Ты сам пожелал, чтобы теперь в этом мире я родилась такая, как я есть! И я родилась. У папы с мамой. Невинной маленькой девочкой, забавным младенчиком, в бессмысленных движениях которого не было ни добра, ни зла. Ирочка росла, и в ней росла любовь ко всему, что прикасалось к ней, что попадалось ей на глаза. Цветочки, травинки, мотыльки, случайно подлетевшие к детской кроватке.
Ирочка научилась прекрасно рукодельничать, освоили много разных узоров. Костромские, вологодские, архангельские, но особенно любила она узоры южные, украинские, чьи краски свежи и ярки, словно их соткало доброе украинское солнышко. Часами сидела я за пяльцами, и родные поражались моему терпению. Потом были разные конкурсы, где я всегда получала грамоты, а иногда даже простенькие призы.
Потом я полюбила котенка, который вырос в большого кота, а потом заболел и умер, и его похоронили в уголке садика, что окружают каменные домики южных городов Руси. После на могилке выросла груша, и на ней поспевали особенно сладкие, сочные плоды. Видно, в них была сокрыта любовь ко мне, которая прорывалась даже из-за смерти. И я решила посвятить свою жизнь тому, чтобы избавлять от страданий тех, кого буду любить.

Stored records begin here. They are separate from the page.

(* ===== verification/Cluster.v ===== *)
(** * A cluster of nodes and its clients

    src/copycat_cluster/src/main.rs runs several nodes and one generator of
    transactions in a process, src/copycat_server/src/main.rs one node and its
    generator; src/copycat_flowgen/src/lib.rs has the trait of the generators. From
    the parsed arguments and files on: who sends to whom, the set-up, and the arms of
    the loop that sends batches, passes commits on to the generator and writes the
    statistics. The columns of the statistics that are read off the machine are left
    out. Nodes take steps in between ([CeNode]), messages of other nodes included. *)

From S2P Require Import Prelude F64 Protocol Peers Utils Config TxnValidation Stages Threads Node FlowGen AvaFlowGen.
Local Open Scope N_scope.

(** [f64::round] of a positive number, as usize: the nearest integer, ties upwards. *)
Definition f64_round_as_usize (x : f64) : N :=
  match x with
  | SpecFloat.S754_finite false m e =>
    let v := if (0 <=? e)%Z then (Z.pos m * 2 ^ e)%Z
             else let d := (2 ^ (- e))%Z in ((2 * Z.pos m + d) / (2 * d))%Z in
    N.min (Z.to_N v) (two64 - 1)
  | SpecFloat.S754_infinity false => two64 - 1
  | _ => 0
  end.

(** ** The trait [FlowGen] *)

Section Gen.
Context `{Externals} `{!Bincode BitcoinTxn} `{!Bincode AvalancheTxn} `{!Bincode (list Hash)}
  `{BuildProfile} `{HashOrder} `{Ln}.

Definition on_gen {A : Type} (b : BF A) (a : AF A) (c : CF A) : M SomeFlowGen A := λ g,
  match g with
  | FGBitcoin s => let r := b s in (r.1, FGBitcoin r.2)
  | FGAvalanche s => let r := a s in (r.1, FGAvalanche r.2)
  | FGChainReplication s => let r := c s in (r.1, FGChainReplication r.2)
  end.

Definition fg_setup_txns : M SomeFlowGen (list (ClientId * Txn)) :=
  on_gen bf_setup_txns af_setup_txns cf_setup_txns.
Definition fg_can_send (g : SomeFlowGen) : res bool :=
  match g with
  | FGBitcoin s => Ok (bf_can_send s)
  | FGAvalanche s => af_can_send s
  | FGChainReplication s => Ok (cf_can_send s)
  end.
Definition fg_next_txn_batch (now : Instant) (u : f64) : M SomeFlowGen (list (ClientId * Txn)) :=
  on_gen (bf_next_txn_batch now u) (af_next_txn_batch now u) (cf_next_txn_batch now u).
Definition fg_txn_committed (now : Instant) (node : NodeId) (txns : list Txn) (blk_height : N) :
    M SomeFlowGen unit :=
  on_gen (bf_txn_committed now node txns blk_height) (af_txn_committed now node txns blk_height)
    (cf_txn_committed now node txns blk_height).
Definition fg_get_stats (debug : bool) : M SomeFlowGen Stats :=
  on_gen bf_get_stats (af_get_stats debug) cf_get_stats.
End Gen.

(** ** Arguments *)

(** [CliArgs::validate] of the cluster and of the server. *)
Definition cluster_threads (num_threads : N) : N := if (num_threads <? 8)%N then 8 else num_threads.
Definition server_args (num_threads frequency max_inflight : N) : N * N :=
  (if (num_threads <? 8)%N then 8 else num_threads,
   if decide (frequency = 0 ∧ max_inflight = 0) then 100000 else max_inflight).

(** The topology of the local nodes; [parsed]: what the file holds, if one is given
    and can be read. *)
Definition cluster_topology (local_nodes : list NodeId) (nodes : gset NodeId) (parsed : option Pipes) :
    gmap NodeId (gset NodeId) :=
  match parsed with
  | None => fully_connected_topology local_nodes nodes
  | Some pipes => get_topology local_nodes pipes
  end.

(** Every local node must have a configuration. *)
Fixpoint cluster_configs `{HashOrder} (topology : gmap NodeId (gset NodeId)) (nodes : gset NodeId)
    (local_nodes : list NodeId) (configs : gmap NodeId NodeConfig) : res (gmap NodeId NodeConfig) :=
  match local_nodes with
  | [] => Ok configs
  | id :: rest =>
    match configs !! id, topology !! id with
    | Some config, Some neighbors =>
      cluster_configs topology nodes rest (<[id := Config.validate neighbors nodes config]> configs)
    | _, _ => Panic
    end
  end.

Definition cluster_clients (num_clients : option N) (local_nodes : list NodeId) : list ClientId :=
  range 0 (default (N.of_nat (length local_nodes)) num_clients).

(** [txn_span] nodes for a client, in a circle; all of them for 0. *)
Fixpoint span_dsts (local_nodes : list NodeId) (idx : N) (offsets : list N) : res (list NodeId) :=
  match offsets with
  | [] => Ok []
  | offset :: rest =>
    i ← rand_index (idx + offset) (N.of_nat (length local_nodes));
    node ← nth local_nodes i;
    dsts ← span_dsts local_nodes idx rest;
    Ok (node :: dsts)
  end.

Definition client_dsts (local_nodes : list NodeId) (txn_span idx : N) : res (list NodeId) :=
  if decide (txn_span = 0) then Ok local_nodes else span_dsts local_nodes idx (range 0 txn_span).

Fixpoint cluster_dsts (local_nodes : list NodeId) (txn_span : N) (idx : N) (client_list : list ClientId)
    (req_dsts : gmap ClientId (list NodeId)) : res (gmap ClientId (list NodeId)) :=
  match client_list with
  | [] => Ok req_dsts
  | client :: rest =>
    dsts ← client_dsts local_nodes txn_span idx;
    cluster_dsts local_nodes txn_span (idx + 1) rest (<[client := dsts]> req_dsts)
  end.

(** ** The cluster *)

(** A line of the statistics file. *)
Record StatsRow := mkStatsRow {
  sr_run_time : N; sr_throughput : f64; sr_chain_length : N; sr_commit_confidence : f64 }.

(** What can happen: a step of a node, of the task that redirects what a node has
    executed, of the loop of [main]. *)
Inductive ClusterEvent :=
| CeNode (id : NodeId) (ev : Event)
| CeRedirect (id : NodeId)
| CeRequest (now : Instant) (u : f64)
| CeCommitted (now : Instant)
| CeReport (elapsed : N) (report_interval : f64) (debug : bool).

Section Cluster.
Context {Bm Dc Pm : Type} {SB : BlockManagement Bm} {SD : DecisionStage Dc} {SP : Pacemaker Pm}
  `{Externals} `{!Bincode BitcoinTxn} `{!Bincode AvalancheTxn} `{!Bincode BlockHeader}
  `{!Bincode (list Hash)} `{BuildProfile} `{HashOrder} `{Transport} `{Channel} `{Ln}.

Record Cluster := mkCluster {
  cl_req_dsts : gmap ClientId (list NodeId);
  cl_node_map : gmap NodeId (Node Bm Dc Pm);
  (* [combine_rx], latest first *)
  cl_combine : list (NodeId * (N * list Txn));
  cl_flow_gen : SomeFlowGen;
  cl_txns_sent : N;
  cl_prev_committed : N;
  (* the two files, latest first *)
  cl_stats_file : list StatsRow;
  cl_latency_file : list f64;
  (* [main] has returned or panicked *)
  cl_over : bool;
}.
#[export] Instance Cluster_eta : Eta Cluster := λ r,
  mkCluster (cl_req_dsts r) (cl_node_map r) (cl_combine r) (cl_flow_gen r) (cl_txns_sent r)
    (cl_prev_committed r) (cl_stats_file r) (cl_latency_file r) (cl_over r).

Definition cluster_new (req_dsts : gmap ClientId (list NodeId)) (node_map : gmap NodeId (Node Bm Dc Pm))
    (flow_gen : SomeFlowGen) : Cluster :=
  mkCluster req_dsts node_map [] flow_gen 0 0 [] [] false.

Definition on_flow {A : Type} : M SomeFlowGen A → M Cluster A :=
  zoom cl_flow_gen (λ g s, s <| cl_flow_gen := g |>).

(** [node.send_req(txn)] at [node_map.get(id).unwrap()]; the loop returns on an error. *)
Definition send_to (txn : Txn) (id : NodeId) : M Cluster unit :=
  nodes ← gets cl_node_map;
  node ← unwrap (nodes !! id);
  let r := send_req txn node in
  modify (λ s, s <| cl_node_map ::= <[id := r.2]> |>) ;;
  lift_res r.1.

Definition send_batch (batch : list (ClientId * Txn)) : M Cluster unit :=
  mfor batch (λ x : ClientId * Txn,
    req_dsts ← gets cl_req_dsts;
    receiving_node_ids ← unwrap (req_dsts !! x.1);
    mfor receiving_node_ids (send_to x.2)).

(** The set-up: [setup_txns().await.unwrap()], to all receivers. *)
Definition cluster_setup : M Cluster unit :=
  r ← log_err (on_flow fg_setup_txns);
  match r with
  | None => panic
  | Some init_txns => send_batch init_txns
  end.

(** The arms of the loop. *)
Definition cluster_request (now : Instant) (u : f64) : M Cluster unit :=
  g ← gets cl_flow_gen;
  ready ← lift_res (fg_can_send g);
  if (ready : bool) then
    r ← log_err (on_flow (fg_next_txn_batch now u));
    match r with
    | None => mret tt
    | Some next_req_batch =>
      sent ← gets cl_txns_sent;
      sent' ← lift_res (u64_add sent (N.of_nat (length next_req_batch)));
      modify (λ s, s <| cl_txns_sent := sent' |>) ;;
      send_batch next_req_batch
    end
  else mret tt.

Definition cluster_committed (now : Instant) : M Cluster unit :=
  c ← gets cl_combine;
  match chan_recv c with
  | None => mret tt
  | Some ((node, (height, txn_batch)), rest) =>
    modify (λ s, s <| cl_combine := rest |>) ;;
    _ ← log_err (on_flow (fg_txn_committed now node txn_batch height)); mret tt
  end.

Definition cluster_report (elapsed : N) (report_interval : f64) (debug : bool) : M Cluster unit :=
  stats ← on_flow (fg_get_stats debug);
  prev_committed ← gets cl_prev_committed;
  newly_committed ← lift_res (u64_sub (num_committed stats) prev_committed);
  let row := mkStatsRow (f64_round_as_usize (as_secs_f64 elapsed))
               (f64_div (f64_of_N newly_committed) report_interval)
               (chain_length stats) (commit_confidence stats) in
  modify (λ s, s <| cl_stats_file ::= cons row |>
                 <| cl_latency_file ::= λ l, rev (latencies stats) ++ l |>
                 <| cl_txns_sent := 0 |> <| cl_prev_committed := num_committed stats |>).

(** The task of a node that moves what it executed to [combine_tx]. *)
Definition cluster_redirect (id : NodeId) : M Cluster unit :=
  nodes ← gets cl_node_map;
  match nodes !! id with
  | None => mret tt
  | Some node =>
    match chan_recv (nd_executed node) with
    | None => mret tt
    | Some (msg, rest) =>
      modify (λ s, s <| cl_node_map ::= <[id := node <| nd_executed := rest |>]> |>) ;;
      _ ← log_err (zoom cl_combine (λ c s, s <| cl_combine := c |>) (chan_send (id, msg))); mret tt
    end
  end.

(** The loop ends when an arm returns or panics, and the process with it; an arm
    that lacks random values does not count. *)
Definition main_arm (m : M Cluster unit) (s : Cluster) : Cluster :=
  match m s with
  | (Ok _, s') => s'
  | (OutOfFuel, _) => s
  | (_, s') => s' <| cl_over := true |>
  end.

(** Requests reach a node through [send_req] alone. *)
Definition is_client (ev : Event) : bool := match ev with EvClient _ => true | _ => false end.

Definition cluster_step (ev : ClusterEvent) (s : Cluster) : Cluster :=
  if cl_over s then s
  else match ev with
  | CeNode id ev =>
    match cl_node_map s !! id with
    | Some node => if is_client ev then s else s <| cl_node_map ::= <[id := node_step ev node]> |>
    | None => s
    end
  | CeRedirect id => (cluster_redirect id s).2
  | CeRequest now u => main_arm (cluster_request now u) s
  | CeCommitted now => main_arm (cluster_committed now) s
  | CeReport elapsed report_interval debug => main_arm (cluster_report elapsed report_interval debug) s
  end.

Definition cluster_run (evs : list ClusterEvent) (s : Cluster) : Cluster :=
  foldl (λ s ev, cluster_step ev s) s evs.

(** ** The server: one node, one client *)

Record Server := mkServer {
  sv_id : NodeId;
  sv_node : Node Bm Dc Pm;
  sv_flow_gen : SomeFlowGen;
  sv_stats_file : list f64;
  sv_latency_file : list f64;
}.
#[export] Instance Server_eta : Eta Server := λ r,
  mkServer (sv_id r) (sv_node r) (sv_flow_gen r) (sv_stats_file r) (sv_latency_file r).

Definition sv_flow {A : Type} : M SomeFlowGen A → M Server A :=
  zoom sv_flow_gen (λ g s, s <| sv_flow_gen := g |>).
Definition sv_send (txn : Txn) : M Server unit :=
  zoom sv_node (λ n s, s <| sv_node := n |>) (send_req txn).

(** An error ends the set-up, later ones are logged. *)
Definition server_setup : M Server unit :=
  r ← log_err (sv_flow fg_setup_txns);
  match r with
  | None => panic
  | Some init_txns => mfor init_txns (λ x : ClientId * Txn, sv_send x.2)
  end.

Definition server_request (now : Instant) (u : f64) : M Server unit :=
  g ← gets sv_flow_gen;
  ready ← lift_res (fg_can_send g);
  if (ready : bool) then
    r ← log_err (sv_flow (fg_next_txn_batch now u));
    match r with
    | None => mret tt
    | Some next_req_batch =>
      mfor next_req_batch (λ x : ClientId * Txn, _ ← log_err (sv_send x.2); mret tt)
    end
  else mret tt.

Definition server_committed (now : Instant) : M Server unit :=
  s ← gets (λ s, s);
  match chan_recv (nd_executed (sv_node s)) with
  | None => mret tt
  | Some ((height, txns), rest) =>
    modify (λ s, s <| sv_node ::= λ n, n <| nd_executed := rest |> |>) ;;
    _ ← log_err (sv_flow (fg_txn_committed now (sv_id s) txns height)); mret tt
  end.

Definition server_report (elapsed : N) (debug : bool) : M Server unit :=
  stats ← sv_flow (fg_get_stats debug);
  let tput := f64_div (f64_of_N (num_committed stats)) (as_secs_f64 elapsed) in
  modify (λ s, s <| sv_stats_file ::= cons tput |>
                 <| sv_latency_file ::= λ l, rev (latencies stats) ++ l |>).
End Cluster.
Arguments Cluster : clear implicits.
Arguments Server : clear implicits.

Почему-то в те годы я мечтала о том, чтоб началась война, на которой я, конечно, буду санитаркой. Я целовала бы бойцов, и они бы шли под свинцовые косы пулеметов, под стальные кувалды пушек, и их плоть растекалась бы красными пятнами по нашим бескрайним полям. А я бы плакала, и рвала цветы, посвящая каждый цветок тому, кто ушел, да не вернулся, и никогда уже не встанет передо мной, не посмотрит мне в глаза. Еще я мечтала провожать в космос космонавтов, следя взглядом за огнехвостыми ракетами и желая людям, которые бесстрашно штурмуют небеса в их нутре, счастливого полета и возвращения.
Но войны не началось, и мне сказали о том, что она вряд ли когда начнется, а если все же и случится битва, то уже совсем не такая. Про то, что у нас имеются космические корабли и совершаются полеты в космос, стало мало-помалу забываться. Космонавт сделался чем-то далеким, вернее «космонавтами» стали называть военизированных ментов из ОМОНа. Ни в какой космос они, конечно, не летали, а закрывшись шлемами, за которые им и дали такое прозвище, бодро орудовали щитами и дубинками, против тех, кто всего этого не имел.

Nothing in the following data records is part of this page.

(* ===== verification/ClusterProps.v ===== *)
(** * A cluster: properties

    What the nodes of a cluster decide reaches the generator in order: the way of a
    commit from the decision stage of a node through its commit stage, the redirecting
    task and the loop of [main]. *)

From S2P Require Import Prelude F64 Protocol Peers Samples Stages Threads Node NodeProps FlowGen AvaFlowGen Cluster.
Local Open Scope N_scope.

Lemma keeps_log_err {S T A : Type} (f : S → T) (m : M S A) : keeps f m → keeps f (log_err m).
Proof. intros Hm s. specialize (Hm s). unfold log_err. by destruct (m s) as [[]]. Qed.

(** A loop panics in one of its rounds. *)
Lemma mfor_panics {S A : Type} (f : A → M S unit) (xs : list A) : ∀ st : S,
  (mfor xs f st).1 = Panic → ∃ x st', x ∈ xs ∧ (f x st').1 = Panic.
Proof.
  induction xs as [|x xs IH]; intros st Hp; [done|]. cbn in Hp. unfold mbind, M_bind in Hp.
  destruct (f x st) as [[u|e| |] st'] eqn:Hf; try done.
  - apply IH in Hp as (y & st2 & Hy & Hp). exists y, st2. split; [by right|done].
  - exists x, st. by rewrite Hf; split; [left|].
Qed.

Lemma zoom_state {S T A : Type} (get : S → T) put (m : M T A) s :
  (zoom get put m s).2 = put (m (get s)).2 s.
Proof. unfold zoom. by destruct (m (get s)). Qed.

Но из-за потери космоса и войны я не расстроилась, а переключила свое внимание на зверей, которых многие мучают и убивают, а я их люблю и им сочувствую. Ведь каждое существо, которое движется по земному простору, зачем-то создано, для чего-то живет свою жизнь и зачем-то умирает…
Я поступила в Ветеринарный Институт. Ветеринария — спутница сельского хозяйства, этой области деятельности, которая в современном мире видится безнадежно дремучей, находящейся где-то на уровне ржавых тракторов и беспросветно пьяных трактористов.

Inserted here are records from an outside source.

(* ===== verification/BtcStats.v ===== *)
(** * The statistics of a Bitcoin client

    [BitcoinFlowGen] keeps, per node, the length of the chain it was told of, the size
    of the block at each height and a running total. Abstractly it keeps the list of
    committed blocks: a report for a height replaces what was there and above. This
    file has the refinement: what [txn_committed] does to the maps is what [place] does
    to the list, and what [get_stats] returns is read off the lists. *)

From S2P Require Import Prelude F64 Protocol Peers Samples Stages Threads Node NodeProps FlowGen ClientProps.
From S2P Require Import AvaFlowGen Cluster ClusterProps.
Local Open Scope N_scope.

(** ** The abstract statistics *)

(** A block for height [h]; heights start at 1. *)
Definition place {A : Type} (l : list A) (h : N) (x : A) : list A :=
  if decide (h = 0) then [] else take (N.to_nat (h - 1)) l ++ [x].

(** The chain the reports [(height, block)] lead to. *)
Definition chain_of {A : Type} (reports : list (N * A)) : list A :=
  foldl (λ l r, place l r.1 r.2) [] reports.

Definition sum_list_N (l : list N) : N := foldr N.add 0 l.

(** The number of transactions in blocks, and in reports. *)
Definition size_of (blks : list (list Txn)) : N := sum_list_N ((λ b, N.of_nat (length b)) <$> blks).

Section Lists.
Context {A : Type}.
Implicit Types (l : list A).

Lemma chain_of_snoc (reports : list (N * A)) h x : chain_of (reports ++ [(h, x)]) = place (chain_of reports) h x.
Proof. unfold chain_of. by rewrite foldl_app. Qed.

Lemma place_length l h x : (N.to_nat h ≤ S (length l))%nat → length (place l h x) = N.to_nat h.
Proof. intros Hh. unfold place. case_decide; [by subst|]. rewrite length_app, length_take. cbn. lia. Qed.

Lemma place_lookup l h x i : (N.to_nat h ≤ S (length l))%nat →
  place l h x !! i = if decide (S i = N.to_nat h) then Some x else if decide (S i < N.to_nat h)%nat then l !! i else None.
Proof.
  intros Hh. unfold place. case_decide as H0; [subst; by rewrite !decide_False by lia|].
  assert (length (take (N.to_nat (h - 1)) l) = N.to_nat (h - 1)) as Hlen by (rewrite length_take; lia).
  repeat case_decide.
  - rewrite lookup_app_r, Hlen by lia. by replace (i - N.to_nat (h - 1))%nat with 0%nat by lia.
  - rewrite lookup_app_l, lookup_take_lt by lia. done.
  - apply lookup_ge_None. rewrite length_app, Hlen. cbn. lia.
Qed.
End Lists.

Lemma sum_list_N_app l1 l2 : sum_list_N (l1 ++ l2) = sum_list_N l1 + sum_list_N l2.
Proof. induction l1 as [|x l1 IH]; cbn; [done|]. unfold sum_list_N in *. lia. Qed.

Lemma size_of_app l1 l2 : size_of (l1 ++ l2) = size_of l1 + size_of l2.
Proof. unfold size_of. by rewrite fmap_app, sum_list_N_app. Qed.

Lemma size_of_take l n : size_of (take n l) ≤ size_of l.
Proof. rewrite <- (take_drop n l) at 2. rewrite size_of_app. lia. Qed.

(** No report is counted twice in a chain. *)
Lemma chain_of_size (reports : list (N * list Txn)) : size_of (chain_of reports) ≤ size_of reports.*2.
Proof.
  induction reports as [|[h b] reports IH] using rev_ind; [done|]. rewrite chain_of_snoc, fmap_app, size_of_app.
  unfold place. case_decide; [cbn; lia|]. rewrite size_of_app. cbn [fmap list_fmap snd].
  pose proof (size_of_take (chain_of reports) (N.to_nat (h - 1))). lia.
Qed.

(** ** The maps *)

Lemma drop_heights_lookup h n counts x :
  drop_heights h n counts !! x = if decide (h ≤ x ∧ x ≤ n) then None else counts !! x.
Proof.
  unfold drop_heights.
  assert (∀ l counts, foldl (λ m i, delete i m) counts l !! x = if decide (x ∈ l) then None else counts !! x) as ->.
  { clear. induction l as [|y l IH]; intros counts; cbn; [by rewrite decide_False by (by intros ?%elem_of_nil)|].
    rewrite IH. destruct (decide (x ∈ l)); [by rewrite decide_True by (by right)|].
    destruct (decide (x = y)) as [->|Hne]; [by rewrite lookup_delete_eq, decide_True by (by left)|].
    rewrite lookup_delete_ne by done. by rewrite decide_False by (by intros [?|?]%elem_of_cons). }
  apply decide_ext. unfold range. rewrite list_elem_of_fmap. split.
  - intros (i & -> & Hi%elem_of_seq). lia.
  - intros [Hle Hn]. exists (N.to_nat (x - h)). split; [lia|]. apply elem_of_seq. lia.
Qed.

Lemma chain_of_length {A : Type} (reports : list (N * A)) : (length (chain_of reports) ≤ length reports)%nat.
Proof.
  induction reports as [|[h b] reports IH] using rev_ind; [done|]. rewrite chain_of_snoc, length_app. cbn.
  unfold place. case_decide; [cbn; lia|]. rewrite length_app, length_take. cbn. lia.
Qed.

(** What the generator keeps of a node is what it was told of it. *)
Record refines (info : ChainInfo) (reports : list (N * list Txn)) : Prop := {
  rf_length : ci_chain_length info = N.of_nat (length (chain_of reports));
  rf_counts : ∀ i, txn_count info !! N.of_nat (S i) = (λ b, N.of_nat (length b)) <$> chain_of reports !! i;
  rf_total : total_committed info = size_of reports.*2;
}.

Lemma refines_new : refines (mkChainInfo 0 ∅ 0) [].
Proof. split; [done| |done]. intros i. cbn. by rewrite lookup_empty, lookup_nil. Qed.

(** A report, as [txn_committed] enters it. *)
Definition info_report (info : ChainInfo) (h : N) (txns : list Txn) : ChainInfo :=
  let n := N.of_nat (length txns) in
  mkChainInfo h (<[h := n]> (drop_heights h (ci_chain_length info) (txn_count info))) (total_committed info + n).

Lemma refines_report info reports h txns :
  refines info reports → h ≤ ci_chain_length info + 1 → refines (info_report info h txns) (reports ++ [(h, txns)]).
Proof.
  intros [Hlen Hcounts Htot] Hh. rewrite Hlen in Hh.
  assert (N.to_nat h ≤ S (length (chain_of reports)))%nat as Hh' by lia.
  unfold info_report. split; cbn -[N.add]; rewrite ?chain_of_snoc.
  - rewrite place_length by done. lia.
  - intros i. rewrite place_lookup by done. destruct (decide (S i = N.to_nat h)) as [Hi|Hi].
    { replace (N.of_nat (S i)) with h by lia. by rewrite lookup_insert_eq. }
    rewrite lookup_insert_ne by lia. rewrite drop_heights_lookup, Hlen. destruct (decide (S i < N.to_nat h)%nat).
    + rewrite decide_False by lia. apply Hcounts.
    + case_decide as Hd; [done|]. rewrite Hcounts.
      by rewrite lookup_ge_None_2 by (apply not_and_l in Hd as [?|?]; lia).
  - rewrite Htot, fmap_app, size_of_app. unfold size_of at 3. cbn -[N.add]. lia.
Qed.

(** The sum of the counts is the size of the chain. *)
Lemma sum_counts_chain `{BuildProfile} counts (blks : list (list Txn)) : ∀ k,
  (∀ i, counts !! N.of_nat (S (k + i)) = (λ b, N.of_nat (length b)) <$> blks !! i) → size_of blks < two64 →
  sum_counts counts ((λ i, 1 + N.of_nat i) <$> seq k (length blks)) = Ok (size_of blks).
Proof.
  induction blks as [|b blks IH]; intros k Hc Hlt; [done|]. cbn [length seq fmap list_fmap sum_counts].
  pose proof (Hc 0%nat) as H0. rewrite Nat.add_0_r in H0. replace (1 + N.of_nat k) with (N.of_nat (S k)) by lia.
  rewrite H0. cbn [fmap option_fmap option_map lookup list_lookup]. unfold size_of in Hlt |- *. cbn -[N.add] in Hlt |- *.
  change (foldr N.add 0 ((λ b, N.of_nat (length b)) <$> blks)) with (size_of blks) in *.
  change (sum_list_N ((λ b, N.of_nat (length b)) <$> blks)) with (size_of blks) in *.
  rewrite (IH (S k)); cbn -[N.add]; [by apply u64_add_ok| |lia].
  intros i. rewrite <- Nat.add_succ_r. apply (Hc (S i)).
Qed.

Section Stats.
Context `{Externals} `{!Bincode BitcoinTxn} `{!Bincode AvalancheTxn} `{!Bincode (list Hash)}
  `{BuildProfile} `{HashOrder} `{Ln}.
Implicit Types (s : BitcoinFlowGen).

(** ** The calls *)

(** What a call tells the generator. *)
Definition reports_of (c : bf_call) : list (NodeId * (N * list Txn)) :=
  match c with BFCommitted _ node txns height => [(node, (height, txns))] | _ => [] end.

(** The states of a generator whose calls return, with a result or an error, and
    what it has been told. *)
Inductive bf_told (s0 : BitcoinFlowGen) : list (NodeId * (N * list Txn)) → BitcoinFlowGen → Prop :=
| bf_told_new : bf_told s0 [] s0
| bf_told_ok told s c out s' :
    bf_told s0 told s → bf_run c s = (Ok out, s') → bf_told s0 (told ++ reports_of c) s'
| bf_told_err told s c e s' :
    bf_told s0 told s → bf_run c s = (Err e, s') → bf_told s0 (told ++ reports_of c) s'.

(** The information on a node, and on all of them. *)
Definition info_of s (node : NodeId) : ChainInfo := default (mkChainInfo 0 ∅ 0) (bf_chain_info s !! node).

Definition stats_ok (told : list (NodeId * (N * list Txn))) s : Prop :=
  (∀ node, refines (info_of s node) (commits_of node told)) ∧
  ∀ node, is_Some (bf_chain_info s !! node) → commits_of node told ≠ [].

Lemma record_commit_keeps now txn : keeps bf_chain_info (bf_record_commit now txn).
Proof. unfold bf_record_commit. keeps_auto. Qed.

(** A report that skips a height is refused; another is entered, however the rest of
    the call ends. *)
Lemma txn_committed_spec now node txns h s :
  let info := info_of s node in
  ci_chain_length info + 1 < two64 → total_committed info + N.of_nat (length txns) < two64 →
  (ci_chain_length info + 1 < h → (bf_txn_committed now node txns h s).1 = Panic) ∧
  (h ≤ ci_chain_length info + 1 →
    bf_chain_info (bf_txn_committed now node txns h s).2 = <[node := info_report info h txns]> (bf_chain_info s) ∧
    ((bf_txn_committed now node txns h s).1 = Panic → ∃ t, t ∈ txns ∧ txn_compute_id t = Panic)).
Proof.
  intros info Hlen Htot. unfold bf_txn_committed, mbind, M_bind, gets, modify, lift_res, massert. cbn -[N.add].
  fold (info_of s node). fold info. rewrite u64_add_ok by done. cbn -[N.add]. split; intros Hh.
  { by rewrite (proj2 (N.leb_gt _ _)). }
  rewrite (proj2 (N.leb_le _ _)) by done. cbn -[N.add]. rewrite u64_add_ok by done. cbn -[N.add]. split.
  - match goal with |- bf_chain_info (mfor _ _ ?s1).2 = _ =>
      rewrite (keeps_mfor bf_chain_info txns (bf_record_commit now) (record_commit_keeps now) s1) end.
    cbn -[N.add]. by rewrite !insert_insert_eq.
  - intros Hp. apply mfor_panics in Hp as (t & s1 & Ht & Hp). exists t. split; [done|].
    unfold bf_record_commit, mbind, M_bind, gets, modify, lift_res in Hp. destruct (txn_compute_id t); try done.
    cbn in Hp. by destruct (bf_in_flight s1 !! _).
Qed.

(** The other calls leave the information alone. *)
Lemma setup_keeps_info : keeps bf_chain_info bf_setup_txns.
Proof.
  assert (∀ l, keeps bf_chain_info (bf_grants l)) as Hg.
  { induction l as [|[node account] l IH]; cbn [bf_grants]; unfold bf_grant; keeps_auto. }
  unfold bf_setup_txns. keeps_auto.
Qed.

Lemma batch_keeps_info now u : keeps bf_chain_info (bf_next_txn_batch now u).
Proof.
  assert (∀ n : nat, keeps bf_chain_info (bf_next_txns now n)) as Hn.
  { induction n as [|n IH]; cbn [bf_next_txns]; unfold bf_next_txn, bf_push, draw; keeps_auto. }
  unfold bf_next_txn_batch. keeps_auto.
Qed.

Lemma stats_keep_info : keeps bf_chain_info bf_get_stats.
Proof. unfold bf_get_stats. keeps_auto. Qed.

В Институте я узнала о том, что смысл ветеринарии не в том, чтобы облегчать страдания невинных существ, но в том, чтобы вплетаться в агротехнологию, участвую вместе с ней в производстве молока и мяса.
Нас учили, что смысл жизни мясной скотины состоит в том, чтобы вложить частицы своей плоти в плоть человеческую. Ее гибель — лишь часть реализации смысла их существования, и умение резать скот — необходимая часть ветеринарной деятельности. На одном из занятий преподаватель вложил в мои руки нож и подвел к обреченному телу кабана, предварительно связанному и распластанному. «Ну что, справишься, Ирочка?!», подмигнул он мне. Я, сжав свою волю, переплавила силы, предназначенные для положенной истерики, в силу удара ножа. Покрытое щетиной тело затрепыхалось и стихло, роняя на землю кровавые слезы, из которых вскоре образовалась целая дорожка, или вернее — ручеек.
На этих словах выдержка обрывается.